C. CHAMPION; H. LEKADIR; M.E. GALASSI; O. FOJON; R. RIVAROLA; J. HANSEN

Salamanca

Conferencia; European Conference on Atoms, Molecules and Photons (ECAMP X); 2010

DNA lesions - and more particularly those involved in clustered damages - are nowadays considered of prime importance for describing the post-irradiation cellular survival. Indeed, these complex radio-damages may induce critical DNA lesions like double strand breaks whose relevance has been nowadays clearly identified in the radio-induced cellular death process. Thus, for predicting the human cancer risk from radiation exposure or even for modelling the cell-killing action during treatment plannings in radiotherapy, further theoretical models as well as experimental data on ion-induced collisions at the DNA level remain still today crucial. However, ions-DNA collisions have been only scarcely studied and we essentially find in the literature (semi)-classical models generally based on more or less sophisticated classical-trajectory Monte Carlo type approaches.
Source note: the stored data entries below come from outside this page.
(** * lbry.go: the DHT facade (package dht) and the JSON-RPC response
      decoding helpers (package jsonrpc)

    A shallow embedding of

    - [dht.go]: [Config], [NewStandardConfig], [New], [join], [listen],
      [FindNode] and the maintenance branch of [Run];
    - [jsonrpc/daemon_response_types.go]: [getEnumVal] and [fixDecodeProto];
    - the two pieces of the Go standard library these functions call and
      whose results decide their behaviour: [encoding/hex] and
      [strconv.ParseInt] (through [json.Number.Int64]).

    Go strings are byte strings, so they are [string]s here (one [ascii] per
    byte).  Go's [int], [int32], [int64] and [uint64] are [Z] with the
    wrap-around written out where the code can reach it.  A Go function that
    returns [(v, err)] returns a pair whose second component is an
    [option error] ([None] is [nil]).

    Everything the DHT facade does to the rest of the package and to the
    outside world (peers manager, routing table, transaction manager, the
    socket, the timers, the logger) is recorded as a trace of events, in
    program order. *)

From Stdlib Require Import ZArith Ascii String List Bool Lia.
From stdpp Require Import base option list strings gmap.
From Equations Require Import Equations.

Local Open Scope string_scope.
Local Open Scope list_scope.
Local Open Scope Z_scope.

(** ** Go values shared by both packages *)

(** The numeric value of a byte, and the byte of a value ([byte(v)]). *)
Definition byte_val (c : ascii) : Z := Z.of_N (N_of_ascii c).
Definition byte_of (v : Z) : ascii := ascii_of_N (Z.to_N (v mod 256)).

(** [s[i]] where the program guarantees that [i] is in range. *)
Definition index (s : string) (i : Z) : ascii :=
  match String.get (Z.to_nat i) s with
  | Some c => c
  | None => "000"%char
  end.

(** [len(s)] *)
Definition len (s : string) : Z := Z.of_nat (String.length s).

Inductive strconv_err := ErrSyntax | ErrRange.

(** The values of Go's [error] interface that these functions produce. *)
Inductive error :=
| errors_New (msg : string)
| hex_InvalidByteError (b : ascii)
| hex_ErrLength
| strconv_NumError (func num : string) (err : strconv_err).

(** ** encoding/hex

    [Decode] as in Go 1.10 and later; earlier versions differ only in what
    they return next to an error, which [FindNode] drops. *)
Module hex.

Definition hextable : string := "0123456789abcdef".

(** [fromHexChar] converts a hex character into its value and a success
    flag. *)
Definition fromHexChar (c : ascii) : Z * bool :=
  let v := byte_val c in
  if (byte_val "0" <=? v) && (v <=? byte_val "9") then (v - byte_val "0", true)
  else if (byte_val "a" <=? v) && (v <=? byte_val "f") then (v - byte_val "a" + 10, true)
  else if (byte_val "A" <=? v) && (v <=? byte_val "F") then (v - byte_val "A" + 10, true)
  else (0, false).

(** [Encode]: two characters of [hextable] per source byte. *)
Fixpoint Encode (src : string) : string :=
  match src with
  | EmptyString => EmptyString
  | String v rest =>
      String (index hextable (Z.shiftr (byte_val v) 4))
        (String (index hextable (Z.land (byte_val v) 15)) (Encode rest))
  end.

Definition EncodeToString (src : string) : string := Encode src.

(** [Decode] walks the source two characters at a time ([j += 2]); the
    first component is [dst[:i]], the bytes written before it stopped.  A
    last unpaired character is reported as invalid if it is, as a bad
    length otherwise. *)
Fixpoint Decode (src : string) : string * option error :=
  match src with
  | EmptyString => (EmptyString, None)
  | String p EmptyString =>
      if snd (fromHexChar p) then (EmptyString, Some hex_ErrLength)
      else (EmptyString, Some (hex_InvalidByteError p))
  | String p (String q rest) =>
      let (a, ok) := fromHexChar p in
      if negb ok then (EmptyString, Some (hex_InvalidByteError p))
      else
        let (b, ok) := fromHexChar q in
        if negb ok then (EmptyString, Some (hex_InvalidByteError q))
        else
          let (dst, err) := Decode rest in
          (String (byte_of (Z.lor (Z.shiftl a 4) b)) dst, err)
  end.

(** [DecodeString] returns the bytes decoded before the error, and the
    error. *)
Definition DecodeString (s : string) : string * option error := Decode s.

(** What "valid hex" means: every character is a hexadecimal digit and
    they come in pairs. *)
Definition is_hex_digit (c : ascii) : bool :=
  match c with
  | "0" | "1" | "2" | "3" | "4" | "5" | "6" | "7" | "8" | "9"
  | "a" | "b" | "c" | "d" | "e" | "f"
  | "A" | "B" | "C" | "D" | "E" | "F" => true
  | _ => false
  end%char.

Fixpoint all_hex_digits (s : string) : bool :=
  match s with
  | EmptyString => true
  | String c rest => is_hex_digit c && all_hex_digits rest
  end.

Definition valid_hex (s : string) : bool :=
  all_hex_digits s && Nat.even (String.length s).

End hex.

(** ** strconv.ParseInt(s, 10, 64), as [json.Number.Int64] calls it *)
Module strconv.

Definition base : Z := 10.
Definition bitSize : Z := 64.
Definition maxUint64 : Z := 2 ^ 64 - 1.

Definition syntaxError (fn str : string) : error := strconv_NumError fn str ErrSyntax.
Definition rangeError (fn str : string) : error := strconv_NumError fn str ErrRange.

(** [lower(c)] is [c | ('x' - 'X')]. *)
Definition lower (c : ascii) : Z := Z.lor (byte_val c) (byte_val "x" - byte_val "X").

(** The [switch] on a byte of the loop of [ParseUint]: the digit it stands
    for, in any base up to 36. *)
Definition digit_of (c : ascii) : option Z :=
  if (byte_val "0" <=? byte_val c) && (byte_val c <=? byte_val "9")
  then Some (byte_val c - byte_val "0")
  else if (byte_val "a" <=? lower c) && (lower c <=? byte_val "z")
  then Some (lower c - byte_val "a" + 10)
  else None.

(** [ParseUint]'s loop over the bytes of [s], with the accumulator [n] a
    uint64.  [s0] is the whole argument, for the error value.  With a base
    other than 0 an underscore is no separator. *)
Fixpoint ParseUint_loop (s0 : string) (n : Z) (s : string) : Z * option error :=
  match s with
  | EmptyString => (n, None)
  | String c rest =>
      match digit_of c with
      | None => (0, Some (syntaxError "ParseUint" s0))
      | Some d =>
          if d >=? base then (0, Some (syntaxError "ParseUint" s0))
          else if n >=? maxUint64 / 10 + 1
          then (2 ^ bitSize - 1, Some (rangeError "ParseUint" s0))
          else
            let n' := (n * base) mod 2 ^ 64 in
            let n1 := (n' + d) mod 2 ^ 64 in
            if (n1 <? n') || (n1 >? 2 ^ bitSize - 1)
            then (2 ^ bitSize - 1, Some (rangeError "ParseUint" s0))
            else ParseUint_loop s0 n1 rest
      end
  end.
Under these conditions, we have recently developed several theoretical quantum as well as classical models for describing the ion-DNA ionizing collisions including capture and ionization processes. We will here report the different predictions obtained in the 1st Born approximation, in the continuum-distorted-wave-eikonal-initial-state approximation and in the classical-trajectory Monte Carlo approach (FBA, CDW-EIS and CTMC, respectively).